The 2008-09 financial crisis “hit and it led to a lot of pessimism among people,” he continued. “Now I see a lot of optimism. I see people are very anxious to work hard to make sure we can pick up where we left off.
“We also learned from the previous crisis that we have to be resilient, that we have to prepare for sudden shocks. In 2008-2009, nobody was prepared on how to deal with such shocks. Another thing which is quite different from 2008-2009 is that we now have digital tools to help us,” Notteboom said.
Seroka said, “We have to accelerate technology. We’ve been working on this port community system, the only one in the United States, for four years now and I’ve called on the federal government to adopt a nationwide port community system. We’ve learned so much from our colleagues in Europe, Asia and the Middle East. It’s time to enable that technology here now.
“The one thing that I am convinced of, because we spent the time and the expertise and the study to implement our system here, it allowed us to invent and plug in what I now call the Medical Port Optimizer, which has allowed us to save lives. We have the ability to see product before it gets into a normal pipeline, speed it through our port and our LAX airport, and bring that product directly to the front-line hospitals. It has been a difference maker and we need to have ports in the U.S. adopt this method because if we’re going to reemerge as an economy, data is going to drive us and our companies toward that success,” he said.
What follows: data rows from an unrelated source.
(** After a rebuild the store is the sun, the planet and
    [asteroidAmount] Swarm bodies, and both arrays have that size. *)
Lemma initializeCelestialBodies_store g seed s :
  ∃ rocks,
    celestialBodies (initializeCelestialBodies g seed s)
    = make_sun g :: make_planet g :: rocks
    ∧ length rocks = asteroidAmount g ∧ swarm rocks = rocks.
Proof.
  unfold initializeCelestialBodies. simpl.
  destruct (make_asteroids_app g (asteroidAmount g) (mt19937_seed seed)
              [make_sun g; make_planet g]) as (rocks & -> & Hlen & Hsw).
  by exists rocks.
Qed.

Lemma initializeCelestialBodies_swarm g seed s :
  length (swarm (celestialBodies (initializeCelestialBodies g seed s)))
  = asteroidAmount g.
Proof.
  destruct (initializeCelestialBodies_store g seed s) as (rocks & -> & Hlen & Hsw).
  rewrite !swarm_cons. simpl. by rewrite Hsw.
Qed.

Lemma initializeCelestialBodies_allocated g seed s :
  allocated g (initializeCelestialBodies g seed s).
Proof.
  unfold allocated, initializeCelestialBodies. simpl.
  destruct (decide (0 < asteroidAmount g)); simpl;
    rewrite ?length_replicate; lia.
Qed.

Lemma initializeCelestialBodies_arrays g seed s :
  asteroidModelMatrices (initializeCelestialBodies g seed s)
  = replicate (asteroidAmount g) None
  ∧ asteroidNormalMatrices (initializeCelestialBodies g seed s)
    = replicate (asteroidAmount g) None.
Proof.
  unfold initializeCelestialBodies. simpl.
  destruct (decide (0 < asteroidAmount g)); [done|].
  by replace (asteroidAmount g) with 0 by lia.
Qed.

(** A rebuild leaves the sun at the origin and at rest in slot 0, the
    planet in slot 1, [asteroidAmount] further bodies behind them, and both
    instance arrays with [asteroidAmount] slots, none of them written. *)
Theorem rebuild_store_layout g seed s0 :
  let s := initializeCelestialBodies g seed s0 in
  celestialBodies s !! 0 = Some (make_sun g)
  ∧ position (make_sun g) = splat f0 ∧ velocity (make_sun g) = splat f0
  ∧ celestialBodies s !! 1 = Some (make_planet g)
  ∧ length (celestialBodies s) = 2 + asteroidAmount g
  ∧ asteroidModelMatrices s = replicate (asteroidAmount g) None
  ∧ asteroidNormalMatrices s = replicate (asteroidAmount g) None
  ∧ gl_calls s = gl_calls s0.
Proof.
  intros s.
  destruct (initializeCelestialBodies_store g seed s0) as (rocks & Hs & Hlen & _).
  destruct (initializeCelestialBodies_arrays g seed s0) as [Hm Hn].
  fold s in Hs, Hm, Hn. rewrite Hs, Hm, Hn. simpl. by rewrite Hlen.
Qed.

(** C1 (as the code has it): the sun [initializeCelestialBodies] creates
    does not carry [isStatic].  For a body that does carry it, position
    and velocity are the same after any number of frames, whatever the
    [dt] of each, and its acceleration is zero once a frame has not been
    skipped, whatever force was applied to it. *)
Theorem static_bodies_stay_put g seed s0 dts s k b :
  allocated g s → celestialBodies s !! k = Some b → isStatic b = true →
  (celestialBodies (initializeCelestialBodies g seed s0) !! 0 = Some (make_sun g)
   ∧ isStatic (make_sun g) = false)
  ∧ ∃ s' b', run g dts s = Some s'
      ∧ celestialBodies s' !! k = Some b'
      ∧ position b' = position b ∧ velocity b' = velocity b
      ∧ acceleration b'
        = if existsb (effective g) dts then splat f0 else acceleration b.
Proof.
  intros Ha Hk Hstat. split.
  - destruct (initializeCelestialBodies_store g seed s0) as (rocks & -> & _).
    done.
  - destruct (static_body_run g k dts s b Ha Hk Hstat)
      as (s' & b' & Hrun & Hk' & Hp & Hv & _ & Hacc).
    by exists s', b'.
Qed.

(** C9: two rebuilds with the same seed, from globals that agree on what
    the asteroid loop reads (count, sun mass, gravitational constant, belt
    geometry, mass and scale ranges), give the same Swarm population,
    body by body in position, velocity, mass, scale and orientation,
    whatever the store held before and whatever the other globals are. *)
Theorem rebuild_is_deterministic g1 g2 seed s1 s2 :
  swarm_config g1 = swarm_config g2 →
  physical <$> swarm (celestialBodies (initializeCelestialBodies g1 seed s1))
  = physical <$> swarm (celestialBodies (initializeCelestialBodies g2 seed s2)).
Proof.
  intros Hcfg. unfold initializeCelestialBodies.
  cbn [celestialBodies].
  assert (asteroidAmount g1 = asteroidAmount g2) as ->.
  { unfold swarm_config in Hcfg. by injection Hcfg. }
  by apply make_asteroids_config.
Qed.

(** C8: after a rebuild with [asteroidAmount = N] the store holds exactly
    [N] Swarm bodies; a following frame that is not skipped succeeds and
    leaves in the two instance arrays exactly [N] pairs, slot [k] holding
    the matrix [m] of the [k]-th Swarm body in store order and
    [glm::transpose(glm::inverse(glm::mat3(m)))], the transposed inverse
    of its upper 3x3; the upload, made when [N > 0] and both buffer
    objects exist, covers [N] instances. *)
Theorem rebuild_then_step_publishes_swarm g seed s0 dt :
  pauseSimulation g = false → (dt ⊗ simulationSpeed g ≐ f0) = false →
  let s1 := initializeCelestialBodies g seed s0 in
  let N := asteroidAmount g in
  length (swarm (celestialBodies s1)) = N
  ∧ ∃ s2, updatePhysics g dt s1 = Some s2
      ∧ length (swarm (celestialBodies s2)) = N
      ∧ asteroidModelMatrices s2
        = (λ b, Some (modelMatrix b)) <$> swarm (celestialBodies s2)
      ∧ asteroidNormalMatrices s2
        = (λ b, Some (transpose (inverse (mat3_of_mat4 (modelMatrix b)))))
          <$> swarm (celestialBodies s2)
      ∧ gl_calls s2
        = gl_calls s0
          ++ if bool_decide (0 < N)
                && negb (asteroidInstanceVBO g =? 0)%N
                && negb (asteroidNormalInstanceVBO g =? 0)%N
             then [ glBindBuffer (asteroidInstanceVBO g);
                    glBufferSubData_mat4 0 (N.of_nat N * 64)
                      (asteroidModelMatrices s2);
                    glBindBuffer (asteroidNormalInstanceVBO g);
                    glBufferSubData_mat3 0 (N.of_nat N * 36)
                      (asteroidNormalMatrices s2);
                    glBindBuffer 0%N ]
             else [].
Proof.
  intros Hpause Hdt s1 N.
  pose proof (initializeCelestialBodies_swarm g seed s0) as Hsw. fold s1 N in Hsw.
  pose proof (initializeCelestialBodies_allocated g seed s0) as Ha. fold s1 in Ha.
  split; [done|].
  assert (effective g dt = true) as Heff
    by (unfold effective; by rewrite Hpause, Hdt).
  destruct (updatePhysics_published g dt s1 Ha Heff)
    as (s2 & Hs2 & Hm & Hn & _ & Htm & Htn & _ & _ & Hgl).
  rewrite Hsw, Nat.min_id in Htm, Htn, Hgl. fold N in Hm, Hn, Htm, Htn, Hgl.
  assert (length (swarm (celestialBodies s2)) = N) as Hsw2.
  { rewrite (updatePhysics_effective g dt s1 Ha Heff) in Hs2.
    injection Hs2 as <-. cbn [celestialBodies].
    by rewrite swarm_length_step. }
  rewrite !take_ge in Htm by lia. rewrite !take_ge in Htn by lia.
  rewrite !take_ge in Hgl by lia.
  unfold normal_matrix in Htn.
  exists s2. split_and!; [done..|].
  rewrite Hgl. by unfold s1, initializeCelestialBodies.
Qed.
End Rebuild.

Section ForceRule.
Context {F quat mat4 mat3 : Type} `{FloatOps F} `{GlmOps F quat mat4 mat3}.
Implicit Types (b bi bj : CelestialBody F quat mat4) (bs : list (CelestialBody F quat mat4)).
Implicit Types (G : F) (force : vec3 F).

(** What one inner iteration does for a pair that is not skipped. *)
Lemma interact_applies G bs i j bi bj :
  bs !! i = Some bi → bs !! j = Some bj → i ≠ j →
  isAsteroid bi && isAsteroid bj = false →
  interact G i j bs = <[i := applyForce (force_vec G bi bj) bi]> bs.
Proof.
  intros Hi Hj Hij Hpair. unfold interact.
  by rewrite Hi, Hj, decide_False, Hpair by done.
Qed.

Lemma applyForce_massless force b :
  (mass b ≐ f0) = true → applyForce force b = b.
Proof. intros Hm. unfold applyForce. by rewrite Hm, orb_true_r. Qed.

(** C2 (as the code has it): for a pair ([i], [j]) of distinct bodies, not
    both Swarm, with body [i] neither static nor of zero mass, the inner
    iteration adds to the acceleration of body [i], and changes nothing
    else, [G * mass[i] * mass[j] / max(|r|^2, 1e-4)] times
    [r / sqrt(max(|r|^2, 1e-4))], divided by [mass[i]], with
    [r = position[j] - position[i]].  The direction is [r] over the
    softened length; it is the unit vector from [i] toward [j] when the floor
    does not apply, that is when [|r|^2 < 1e-4] is false. *)
Theorem pair_contribution_is_softened G bs i j bi bj :
  bs !! i = Some bi → bs !! j = Some bj → i ≠ j →
  isAsteroid bi && isAsteroid bj = false →
  isStatic bi = false → (mass bi ≐ f0) = false →
  let r := vsub (position bj) (position bi) in
  (f0 ≺ fsqrt (soften (dot r r))) = true →
  interact G i j bs
  = <[i := set_acceleration
             (vadd (acceleration bi) (softened_contribution G bi bj)) bi]> bs
  ∧ ((dot r r ≺ epsilon_sq) = false →
     softened_contribution G bi bj = spec_contribution G bi bj).
Proof.
  intros Hi Hj Hij Hpair Hstat Hmass r Hpos. split.
  - rewrite (interact_applies G bs i j bi bj) by done.
    f_equal. unfold applyForce. rewrite Hstat, Hmass. simpl.
    do 2 f_equal. unfold force_vec, softened_contribution.
    fold r. fold (soften (dot r r)). by rewrite Hpos.
  - intros Hfar. unfold softened_contribution, spec_contribution, unit_vector.
    fold r. unfold soften. by rewrite Hfar.
Qed.

(** C6 (as the code has it): a body whose mass compares equal to zero
    receives no force: [applyForce] returns it unchanged, and the inner
    iteration that would pull it leaves the store as it is.  It still
    pulls every other body by the common rule: the iteration for body [i]
    applies [force_vec] of the pair, computed from its position and its
    mass like for any other body. *)
Theorem massless_bodies_receive_no_force G bs i j bi bj force :
  bs !! i = Some bi → bs !! j = Some bj → i ≠ j →
  isAsteroid bi && isAsteroid bj = false →
  (mass bj ≐ f0) = true →
  applyForce force bj = bj
  ∧ interact G j i bs = bs
  ∧ interact G i j bs = <[i := applyForce (force_vec G bi bj) bi]> bs.
Proof.
  intros Hi Hj Hij Hpair Hm. split_and!.
  - by apply applyForce_massless.
  - rewrite (interact_applies G bs j i bj bi) by (by rewrite 1?andb_comm).
    rewrite applyForce_massless by done. by apply list_insert_id.
  - by apply interact_applies.
Qed.
End ForceRule.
Hoffmann agreed now is the time for ports to invest in automation and optimization.
“Ports are challenged to reassess their revenue models and business models. They’re also looking at digital transformation. These are two areas where ports and port authorities in particular can take up a very important role and at the same time can start thinking about how they can add to the existing revenue streams,” Hoffmann said. “Even small ports can have a role to play in digital transformation and in the greening of the supply chains.”
Decarbonization efforts should not be set aside during the coronavirus crisis, he said.
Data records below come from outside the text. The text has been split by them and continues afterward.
(** What holds of [outgoing] holds of every request that [request] hands
    to [fetch]; there is at most one. *)
Lemma request_sends_only (P : Request.t -> Prop) (method path : string)
      (body : JsValue) (queryParams : option Obj) :
  P (outgoing apiKey method path body queryParams) ->
  sends_only P (request fetch JSON_parse apiKey method path body queryParams).
Proof.
  intros HP st. rewrite request_spec.
  destruct (query_convertible queryParams).
  - exists [outgoing apiKey method path body queryParams]. cbv zeta.
    destruct (fst (fetch _ (world st))); (split; [reflexivity |]);
      (split; [constructor; [exact HP | constructor] | simpl; lia]).
  - exists []. split; [simpl; now rewrite app_nil_r |].
    split; [constructor | simpl; lia].
Qed.

Lemma throw_sends_only {A : Type} (P : Request.t -> Prop) (error : Thrown) :
  sends_only P (throw (World := World) (A := A) error).
Proof.
  intros st. exists []. split; [simpl; now rewrite app_nil_r |].
  split; [constructor | simpl; lia].
Qed.

Lemma sends_only_handleToolCall (P : Request.t -> Prop) :
  (forall method path body queryParams,
      P (outgoing apiKey method path body queryParams)) ->
  forall name args,
    sends_only P (handleToolCall fetch JSON_parse apiKey name args).
Proof.
  intros HP name args.
  destruct (handleToolCall_shape fetch JSON_parse apiKey name args)
    as [(method & path & body & queryParams & ->) | (message & ->)].
  - apply request_sends_only, HP.
  - apply throw_sends_only.
Qed.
“It’s a good thing to accept realities and not wishful thinking and accept that climate change is a real threat and it’s growing exponentially, it’s getting worse,” Hoffmann said.
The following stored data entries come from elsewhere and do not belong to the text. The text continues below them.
(** A header announcing more than [MAX_TODOS] records, or fewer blocks than
    announced, makes the load fail and keeps the counters of the list. *)
Example load_rejects_bad_files :
  let bad_count := mkFileSystem {[ DEFAULT_FILENAME := encode_int 1001 ++ encode_int 1 ]} ∅ in
  let truncated := mkFileSystem {[ DEFAULT_FILENAME := encode_int 1 ++ encode_int 2 ]} ∅ in
  (load heap0 None bad_count).1 = -1 /\ (load heap0 None truncated).1 = -1 /\
  count (load heap0 None truncated).2 = 0 /\ next_id (load heap0 None truncated).2 = 1.
Proof. by_evaluation. Qed.

(** * Further properties of todo.c *)

Lemma find_none_iff l x :
  store_ok l ->
  todo_find_by_id l x = None <-> forall t, t ∈ live l -> id t <> x.
Proof.
  intros Hok. pose proof (find_by_id_is_Some l x Hok) as H. split.
  - intros E t Ht Hid. assert (is_Some (todo_find_by_id l x)) as [i Hi]
      by (apply H; eauto). congruence.
  - intros Hno. destruct (todo_find_by_id l x) eqn:E; [|reflexivity].
    assert (is_Some (Some n)) as Hs by eauto.
    apply H in Hs as (t & Ht & Hid). by destruct (Hno t Ht).
Qed.

(** X1: [todo_find_by_id] on a well-formed store answers with the first
    live position whose record carries the ID, and with nothing exactly when
    no live record carries it. *)
Theorem X1_find_by_id_first_match l x :
  store_ok l ->
  match todo_find_by_id l x with
  | Some i =>
      live l !! i = Some (slot l i) /\ id (slot l i) = x /\
      forall k t, (k < i)%nat -> live l !! k = Some t -> id t <> x
  | None => forall t, t ∈ live l -> id t <> x
  end.
Proof.
  intros Hok. destruct (todo_find_by_id l x) as [i|] eqn:E.
  - pose proof (find_by_id_lt _ _ _ E) as Hlt.
    split; [by apply live_lookup|]. split; [by eapply find_by_id_id|].
    intros k t Hk Hkt. rewrite live_lookup in Hkt by (done || lia).
    injection Hkt as <-. by eapply find_by_id_first.
  - by apply find_none_iff.
Qed.

Lemma X1_witness :
  live sample2 !! 1%nat = Some (slot sample2 1) /\ id (slot sample2 1) = 2.
Proof.
  pose proof (X1_find_by_id_first_match sample2 2 sample2_ok) as H.
  assert (todo_find_by_id sample2 2 = Some 1%nat) as E by by_evaluation.
  rewrite E in H. destruct H as (H1 & H2 & _). exact (conj H1 H2).
Defined.

(** X2: when no live record carries the ID, update, delete, complete and
    mark-pending all return -1, say that the ID was not found and leave the
    store exactly as it was. *)
Theorem X2_unknown_id_changes_nothing l x :
  store_ok l -> (forall t, t ∈ live l -> id t <> x) ->
  (forall t d p now,
     todo_update l x t d p now = mkOutcome (-1) (MsgNotFound x) l) /\
  todo_delete l x = mkOutcome (-1) (MsgNotFound x) l /\
  (forall now, todo_complete l x now = mkOutcome (-1) (MsgNotFound x) l) /\
  (forall now, todo_mark_pending l x now = mkOutcome (-1) (MsgNotFound x) l).
Proof.
  intros Hok Hno. apply (find_none_iff l x Hok) in Hno.
  split; [|split; [|split]].
  - intros. unfold todo_update. by rewrite Hno.
  - by apply delete_not_found.
  - intros. unfold todo_complete. by rewrite Hno.
  - intros. unfold todo_mark_pending. by rewrite Hno.
Qed.

Lemma sample2_has_no_7 : forall t, t ∈ live sample2 -> id t <> 7.
Proof.
  apply (find_none_iff sample2 7 sample2_ok). by_evaluation.
Qed.

Lemma X2_witness :
  todo_delete sample2 7 = mkOutcome (-1) (MsgNotFound 7) sample2.
Proof.
  exact (proj1 (proj2 (X2_unknown_id_changes_nothing sample2 7
                         sample2_ok sample2_has_no_7))).
Defined.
Notteboom agreed work must continue to meet International Maritime Organization targets for reducing carbon emissions.
“COVID-19 cannot be an excuse to slow down … on green shipping targets,” he said. “We have to make sure that we continue on the path we set out years ago.”
Seroka believes the path ahead will look very different — greener — in a post-coronavirus world.
“In California there will be an emergence of green machinery at our ports and in our trucks and our automobiles that we drive, and we’re going to have to get skilled people around that industry. That means we need to upskill and reskill our workforce,” Seroka said. “We have 30% of our working population [in California] in the transportation sector today. We’re going to need to make sure that those folks and their successors have a pathway to good work in the future as well. And that’s going to come through our decarbonization plan.
“Like many other ports around the world, we’re going to try and accelerate that technology. That workforce development also will be in big play. And I have marveled every time I’ve visited the Port of Antwerp. … The workforce development and training center is a model for all ports to follow around the world,” Seroka said.
“The new economy is going to look very different,” he continued. “We’re going to have to be as nimble as possible to hit the ground running.”